I'm itching to get back to blogging about music. I haven't even written a tribute to Charley Pride and he deserves one. And I have a lot to say about music. I've just been otherwise engaged. 

Blogging is where I feel most comfortable. No judgment, no dismissal. 

So if you're one of my followers (and not a bot) stay tuned. 

Novel writing is a losing game. But at least it consumed several months of my life.

Sunday, January 24, 2021

My Sister


(Carole, back row, third from left)


My parents were excellent Catholics. They didn't stop having kids until God told them it was time to stop having kids. Thus my sister Carole was eleven years older than me and her firstborn son was only a year younger than my baby sister. Mom and Carole were raising babies together -- that's how it worked. Mom was a grandma at age 38. 

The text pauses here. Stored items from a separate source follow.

(* ===== verification/WsSockets.v ===== *)
(** * What is true of the sockets, whatever happens ([WsHandler])

    The rows of the store stay while the hub runs ([store_goes]); a socket is in the registries while it
    was not let go of, under the credential it signed in with, which has a row ([inv]); a frame comes
    to one of a few things ([outcome], [message_outcome]). Every step keeps the invariant, and what a
    socket signed in with ([goes_step]). *)

From S2P Require Import Prelude JsMap Auth WriteLock ChannelData ChannelTrackers StateBroadcaster ChannelLifecycle ChannelChanges ChannelTruth Validation WsHandler WsFrames.
#[local] Open Scope nat_scope.
#[local] Open Scope lasterm_scope.

(** ** The store, while the hub runs *)

Section store.
Implicit Types (a : Auth.Hub).

(** Its rows stay, and what is refused, but for the primary token, stays refused. *)
Record store_goes a a' : Prop := {
  sg_ok : db_ok (Auth.db a) → db_ok (Auth.db a');
  sg_now : (Auth.now a <= Auth.now a')%Z;
  sg_rows : db_ok (Auth.db a) → ∀ row, row ∈ Auth.db a → ∃ row', row' ∈ Auth.db a' ∧ id row' = id row ∧
    tokenHash row' = tokenHash row ∧ (id row ≠ PRIMARY_TOKEN_ID → Auth.dead row (Auth.now a) → Auth.dead row' (Auth.now a'))
}.
Lemma store_goes_same a a' : Auth.db a' = Auth.db a → Auth.now a' = Auth.now a → store_goes a a'.
Proof. intros Hd Hn. split; rewrite ?Hd, ?Hn; [done|lia|]. intros _ row Hrow. by exists row. Qed.
Lemma store_goes_trans a1 a2 a3 : store_goes a1 a2 → store_goes a2 a3 → store_goes a1 a3.
Proof.
  intros [A1 A2 A3] [B1 B2 B3]. split; [auto|lia|]. intros Hok row Hrow.
  destruct (A3 Hok row Hrow) as (row2 & Hr2 & Hi2 & Hh2 & Hd2).
  destruct (B3 (A1 Hok) row2 Hr2) as (row3 & ? & ? & ? & Hd3). exists row3. split_and!; [done|congruence..|].
  intros Hp Hd. apply Hd3; [congruence|auto].
Qed.
Lemma step_goes ttl a e : match e with EvRestart _ => False | _ => True end → store_goes a (Auth.step ttl a e).
Proof.
  intros He. split; [apply step_ok|apply step_time|]. intros Hok row Hrow.
  assert (∃ row', row' ∈ Auth.db (Auth.step ttl a e) ∧ id row' = id row ∧ tokenHash row' = tokenHash row)
    as (row' & Hin & Hid & Hh).
  { destruct e as [ms|hash|i hash lbl x|tid|hash|rd w]; simpl; [by eauto|done| | | |by eauto].
    - destruct (writes a); [|by eauto]. destruct (createToken _ _ _ _ _ _) eqn:Hc; [|by eauto].
      apply insert_Some in Hc as [-> _]. exists row. split; [|done]. apply elem_of_app. by left.
    - destruct (writes a); [|by eauto]. simpl. eexists. split; [by apply (update_image _ _ _ row Hrow)|].
      cbv beta. by case_bool_decide.
    - destruct (authenticate_db ttl hash a) as (_ & _ & [-> |(r0 & _ & _ & ->)]); [by eauto|].
      destruct (touch_image (id r0) ttl (Auth.now a) (Auth.db a) row Hrow) as (row' & ? & ? & ? & _). eauto. }
  destruct (decide (id row = PRIMARY_TOKEN_ID)) as [Hp|Hp]; [by exists row'|].
  destruct (step_row ttl a e row Hok Hrow Hp) as (row2 & ? & ? & ? & ?). exists row2. split_and!; auto.
Qed.
(** A row that is taken, used. *)
Lemma touch_goes ttl a row rep :
  db_ok (Auth.db a) → row ∈ Auth.db a → ¬ Auth.dead row (Auth.now a) →
  let d := touchTokenBestEffort (writes a) (id row) ttl (Auth.now a) (Auth.db a, rep) in
  store_goes a (with_store a d.1 d.2).
Proof.
  intros Hok Hrow Halive. unfold touchTokenBestEffort. destruct (writes a); simpl; [|by apply store_goes_same].
  split; simpl; [intros _; by apply db_ok_touch|lia|]. intros _ row1 Hrow1.
  destruct (touch_image (id row) ttl (Auth.now a) (Auth.db a) row1 Hrow1) as (row' & ? & ? & ? & _ & _ & _ & Hother).
  exists row'. split_and!; [done..|]. intros _ Hdead. rewrite Hother; [done|]. intros Heq.
  by rewrite (row_by_id _ _ _ Hok Hrow1 Hrow Heq) in Hdead.
Qed.
Lemma accepted_row ttl hash a tid :
  (authenticate ttl hash a).2 = accepted tid → ∃ row, row ∈ Auth.db (authenticate ttl hash a).1 ∧ id row = tid ∧ tokenHash row = hash.
Proof.
  unfold authenticate, validateTokenHash. destruct (reads a); [|done].
  destruct (getTokenByHash hash (Auth.db a)) as [row|] eqn:Hg; [|done].
  destruct (check_total row (Auth.now a)) as [[reason ->]|Hv]; [done|]. rewrite Hv.
  apply getTokenByHash_Some in Hg as [Hrow Hh]. unfold touchTokenBestEffort. destruct (writes a); simpl; intros [= <-]; [|by eauto].
  destruct (touch_image (id row) ttl (Auth.now a) (Auth.db a) row Hrow) as (row' & ? & ? & ? & _). exists row'.
  split_and!; [done..|congruence].
Qed.
(** The verdict of the row a credential is of. *)
Lemma verdict_row a row :
  db_ok (Auth.db a) → row ∈ Auth.db a → validateTokenHash (Some (Auth.db a)) (tokenHash row) (Auth.now a) = check_record row (Auth.now a).
Proof. intros Hok Hrow. simpl. by rewrite getTokenByHash_elem. Qed.
End store.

Carole got married and moved out of the house while I was still a gap-toothed adolescent. She and her new husband rented an apartment in our tiny town, a couple of blocks away from my elementary school. Sometimes I'd chill at their flat after school. My brother-in-law was attending school after work to enrich his job opportunities. I don't recall what he was studying, but I remember seeing his leather-bound books on their apartment shelf and being mightily impressed. Carole and I would listen to AM radio while she scurried to get dinner ready. Carole's place was comfortable and homey.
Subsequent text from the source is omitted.